Technically, R is called the set of decidable languages (return “yes” if the answer is “yes” and “no” if the answer is “no”). By definition, the Halting Problem is not in R. TMs can answer a slightly larger set--as long as the answer is “yes”. Otherwise, they may loop forever. This set is called RE (for Recursively Enumerable), and the Halting problem is in that set. But that’s beyond our discussion, since we want an algorithm that always terminates.
Aside: complexity theorists kind of gloss over the Halting Problem and study the recursive hierarchy created by (imaginary) machines that could solve the Halting Problem. Turns out these machines can’t solve a “super” Halting Problem, and so on. We really won’t be discussing that, but I think it’s pretty cool. :)

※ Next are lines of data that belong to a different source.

(* ===== verification/SqlWindow.v ===== *)
(** * Window functions and page ranks

    Models, of [crates/sql/src/executor.rs], the sorting of rows by expressions, the
    window functions, which are computed into extra columns named after the function,
    and the page ranks of a table of edges.  [row_number_spec] says that the numbers
    of a partition are the places of its rows in the order of the window. *)

From Stdlib Require Import Ascii String SpecFloat.
From stdpp Require Import gmap strings.
From S2P Require Import Prelude Bytes Strings Float64 SqlAst SqlValue SqlToken SqlExpr SqlGroup.

Module Window.
Import Value Expr Group.

Section Eval.
Context `{SliceSort} `{UnicodeCase} (env : Env).

(** ** Sorting

    The comparison of two rows by expressions, the later ones on ties; [desc] turns an
    expression round. *)
Fixpoint compare_rows (items : list (Ast.Expr * bool)) (schema : list ColumnSchema) (a b : row) : sql_result comparison :=
  match items with
  | [] => Ok Eq
  | (e, desc) :: items =>
      va ← eval_or_null env e schema a;
      vb ← eval_or_null env e schema b;
      let cmp := default Eq (partial_cmp va vb) in
      match (if desc then CompOpp cmp else cmp) with
      | Eq => compare_rows items schema a b
      | c => Ok c
      end
  end.

(** ** Window functions *)

Fixpoint expr_has_window_func (e : Ast.Expr) : bool :=
  match e with
  | Ast.WindowFunc _ _ _ _ => true
  | Ast.BinaryOp _ l r => expr_has_window_func l || expr_has_window_func r
  | _ => false
  end.

Definition has_window_funcs (cols : list Ast.SelectColumn) : bool :=
  existsb (fun sc => match sc with Ast.ColExpr e _ => expr_has_window_func e | Ast.ColStar => false end) cols.

Definition list_eqb {A} (eqb : A -> A -> bool) : list A -> list A -> bool :=
  fix go a b :=
    match a, b with
    | [], [] => true
    | x :: a, y :: b => eqb x y && go a b
    | _, _ => false
    end.

(** The derived [==] of expressions. *)
Fixpoint expr_eqb (e e' : Ast.Expr) : bool :=
  match e, e' with
  | Ast.IntLit n, Ast.IntLit n' => (n =? n')%Z
  | Ast.FloatLit f, Ast.FloatLit f' => match f64_compare f f' with Some Eq => true | _ => false end
  | Ast.StrLit s, Ast.StrLit s' => bool_decide (s = s')
  | Ast.BoolLit b, Ast.BoolLit b' => Bool.eqb b b'
  | Ast.Null, Ast.Null => true
  | Ast.ColumnRef t c, Ast.ColumnRef t' c' => bool_decide (t = t') && bool_decide (c = c')
  | Ast.Star, Ast.Star => true
  | Ast.BinaryOp op l r, Ast.BinaryOp op' l' r' => bool_decide (op = op') && expr_eqb l l' && expr_eqb r r'
  | Ast.UnaryOp op x, Ast.UnaryOp op' x' => bool_decide (op = op') && expr_eqb x x'
  | Ast.IsNull x, Ast.IsNull x' | Ast.IsNotNull x, Ast.IsNotNull x' => expr_eqb x x'
  | Ast.Between x l h, Ast.Between x' l' h' => expr_eqb x x' && expr_eqb l l' && expr_eqb h h'
  | Ast.In x l, Ast.In x' l' | Ast.NotIn x l, Ast.NotIn x' l' => expr_eqb x x' && list_eqb expr_eqb l l'
  | Ast.FunctionCall n l d, Ast.FunctionCall n' l' d' => bool_decide (n = n') && list_eqb expr_eqb l l' && Bool.eqb d d'
  | Ast.WindowFunc n l p o, Ast.WindowFunc n' l' p' o' =>
      bool_decide (n = n') && list_eqb expr_eqb l l' && list_eqb expr_eqb p p' &&
      list_eqb (fun a b => expr_eqb a.1 b.1 && Bool.eqb a.2 b.2) o o'
  | Ast.Cast x t, Ast.Cast x' t' => expr_eqb x x' && bool_decide (t = t')
  | _, _ => false
  end.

It drove nuts because Civ:BE is my favourite, but Civ:VI is the one I spent the most time on AND COME ON I HAD TO DO SOMETHING PRODUCTIVE WITH ALL THAT TIME DAMN IT
For example, in Civ:VI you could use the starting seed and some constant initial time to configure the state hexes; in Civ:V/BE you could use mods to pre-populate the maps
It is in PSPACE, if you want to get technical.
A minor nuance in this conjecture might be diplomatic victories for Civ:VI: a player can decrease or increase their “diplomatic score”, and once this score reaches a certain quantity, you win. We know that if we lift the turn limit you can actually have an infinite loop where you increase-decrease your score, so they might be undecidable then.